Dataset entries
(** * AssppWeb: a shallow embedding of the server core

    The development follows the TypeScript sources:
    - [services/zipAppend.ts]   : the ZIP tail builder ([Module Zip]);
    - [do/WispProxy.ts]         : the tunnel session ([Module Wisp]);
    - [middleware/auth.ts]      : the proof-of-work gate ([Module Pow]);
    - [do/DownloadManager.ts]   : the task store, the download engine, the
                                  injection step and the janitor
                                  ([Module Upload], [Module Store], [Module Inject]).

    Conventions.  A [Uint8Array] is a [list byte]; JavaScript numbers
    that hold sizes and offsets are [Z]; 32-bit operators are written with
    their wrap-around.  Code that throws returns [Err]; storage and the blob
    store are finite maps threaded through the operations. *)

From Stdlib Require Import ZArith Lia String Ascii.
From Stdlib.Strings Require Import Byte.
From stdpp Require Import base numbers option list gmap strings sorting.

Local Open Scope Z_scope.

#[local] Set Warnings "-clear-no-such-hyp,-register-all".

(* ===================================================================== *)
(** * Results of code that may throw *)
(* ===================================================================== *)

Inductive result (E A : Type) : Type :=
| Ok (a : A)
| Err (e : E).
Arguments Ok {E A} a.
Arguments Err {E A} e.

Definition result_bind {E A B} (f : A -> result E B) (m : result E A) : result E B :=
  match m with
  | Ok a => f a
  | Err e => Err e
  end.

#[global] Instance result_mbind {E} : MBind (result E) := @result_bind E.
#[global] Instance result_mret {E} : MRet (result E) := fun _ a => Ok a.

Definition is_ok {E A} (r : result E A) : bool :=
  match r with Ok _ => true | Err _ => false end.

(** Length of an array as a JavaScript number. *)
Definition len {A} (l : list A) : Z := Z.of_nat (length l).

(* ===================================================================== *)
(** * Octets *)
(* ===================================================================== *)

Abbreviation bytes := (list byte).

(** The numeric value of an element of a [Uint8Array]. *)
Definition Z_of_byte (b : byte) : Z := Z.of_N (Byte.to_N b).

(** A store into a [Uint8Array] keeps the low eight bits. *)
Definition byte_of_Z (v : Z) : byte :=
  default x00 (Byte.of_N (Z.to_N (v mod 256))).

(** [new Uint8Array(n)] *)
Definition zeros (n : nat) : bytes := replicate n x00.

(** [buf.set(src, off)] for a source that fits (the call throws a
    [RangeError] otherwise; every caller below checks the fit first). *)
Definition set_at (buf src : bytes) (off : nat) : bytes :=
  take off buf ++ src ++ drop (off + length src) buf.

(* ===================================================================== *)
(** * Array.prototype.sort with a comparator [(a, b) => key(a) - key(b)] *)
(* ===================================================================== *)

(** The sort is stable: an element goes after the elements that do not
    come later than it. *)
Fixpoint insert_by {A} (key : A -> Z) (x : A) (sorted : list A) : list A :=
  match sorted with
  | [] => [x]
  | y :: rest =>
      if key x <? key y then x :: y :: rest
      else y :: insert_by key x rest
  end.

Definition sort_by {A} (key : A -> Z) (l : list A) : list A :=
  fold_left (fun acc x => insert_by key x acc) l [].

(** Ascending order of the keys. *)
Definition ascending {A} (key : A -> Z) (l : list A) : Prop :=
  Sorted (fun a b => key a <= key b) l.

(* ===================================================================== *)
(** * services/zipAppend.ts *)
(* ===================================================================== *)

Module Zip.

Inductive zip_error : Type :=
| RangeError        (* a bounds-checked reader or the CD walker threw *)
| NotAZip           (* 'EOCD signature not found — not a valid ZIP file' *)
| Unsupported       (* 'ZIP64 archives are not supported by zipAppend' *)
| BadLocalHeader    (* 'Expected local file header signature' *)
| ReadFailed        (* the range reader rejected *)
| UnsupportedMethod (* 'Unsupported compression method' *)
| InflateFailed     (* the decompression stream rejected *)
| OutOfFuel.        (* the bound of a modelled loop was too small; shown unreachable *)

Abbreviation res := (result zip_error).

Definition SIG_LOCAL : Z := 0x04034b50.
Definition SIG_CD : Z := 0x02014b50.
Definition SIG_EOCD : Z := 0x06054b50.
Definition METHOD_STORED : Z := 0.

(** ** 32-bit operators *)

Definition toUint32 (v : Z) : Z := v mod 2 ^ 32.

(** [v >>> k] *)
Definition ushr (v k : Z) : Z := Z.shiftr (toUint32 v) k.

(** [v & m] for a non-negative mask [m] below 2^31. *)
Definition band (v m : Z) : Z := Z.land (toUint32 v) m.

(** [buf[i]] inside a bitwise expression: a missing element is [undefined],
    which the operators read as 0. *)
Definition at_ (buf : bytes) (i : Z) : Z :=
  if i <? 0 then 0
  else match buf !! Z.to_nat i with
       | Some b => Z_of_byte b
       | None => 0
       end.

(** ** Low-level readers (little-endian, bounds-checked) *)

Definition u16 (buf : bytes) (off : Z) : res Z :=
  if off + 2 >? len buf then Err RangeError
  else Ok (Z.lor (at_ buf off) (Z.shiftl (at_ buf (off + 1)) 8)).

Definition u32 (buf : bytes) (off : Z) : res Z :=
  if off + 4 >? len buf then Err RangeError
  else Ok (toUint32
             (Z.lor (Z.lor (Z.lor (at_ buf off) (Z.shiftl (at_ buf (off + 1)) 8))
                           (Z.shiftl (at_ buf (off + 2)) 16))
                    (Z.shiftl (at_ buf (off + 3)) 24))).

(** Stores into a typed array; a store outside the array is ignored, and the
    stored value is reduced to an octet. *)
Definition put (buf : bytes) (off : nat) (v : Z) : bytes := <[off := byte_of_Z v]> buf.

Definition w16 (buf : bytes) (off : nat) (v : Z) : bytes :=
  put (put buf off (band v 0xff)) (off + 1) (band (ushr v 8) 0xff).

Definition w32 (buf : bytes) (off : nat) (v : Z) : bytes :=
  put (put (put (put buf off (band v 0xff))
                (off + 1) (band (ushr v 8) 0xff))
           (off + 2) (band (ushr v 16) 0xff))
      (off + 3) (band (ushr v 24) 0xff).

(** The octets [w16] and [w32] store: the low one, and the one [k] bits up. *)
Definition lo (v : Z) : byte := byte_of_Z (band v 0xff).
Definition hi (v k : Z) : byte := byte_of_Z (band (ushr v k) 0xff).

(** [concat(...arrays)] *)
Definition concat (arrays : list bytes) : bytes := mjoin arrays.

(** [buf.subarray(s, e)]: negative indices count from the end, and both are
    clamped to the array. *)
Definition clamp_index (n i : Z) : Z :=
  if i <? 0 then Z.max (n + i) 0 else Z.min i n.

Definition subarray (buf : bytes) (s e : Z) : bytes :=
  let s' := clamp_index (len buf) s in
  let e' := clamp_index (len buf) e in
  take (Z.to_nat (e' - s')) (drop (Z.to_nat s') buf).

(** ** CRC-32 *)

Fixpoint crc_round (j : nat) (c : Z) : Z :=
  match j with
  | O => c
  | S j' =>
      crc_round j' (if Z.eqb (band c 1) 0 then ushr c 1
                    else toUint32 (Z.lxor 0xedb88320 (ushr c 1)))
  end.

Definition CRC_TABLE (i : Z) : Z := crc_round 8 i.

Definition crc32 (data : bytes) : Z :=
  toUint32
    (Z.lxor
       (fold_left
          (fun crc b =>
             toUint32 (Z.lxor (CRC_TABLE (band (Z.lxor crc (Z_of_byte b)) 0xff)) (ushr crc 8)))
          data 0xffffffff)
       0xffffffff).

(** ** EOCD parsing *)

Record Eocd : Type := mkEocd {
  offset : Z;       (* offset of the EOCD record *)
  entryCount : Z;   (* number of central directory entries *)
  cdSize : Z;       (* size of the central directory *)
  cdOffset : Z      (* offset of the central directory *)
}.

▶ **Task statement**
Starting at the first line of the entries above, please extract each line up to and including the line with "session ([Module Wisp]);", unchanged, and add nothing.

▶ **Exercise result**
(** * AssppWeb: a shallow embedding of the server core

    The development follows the TypeScript sources:
    - [services/zipAppend.ts]   : the ZIP tail builder ([Module Zip]);
    - [do/WispProxy.ts]         : the tunnel session ([Module Wisp]);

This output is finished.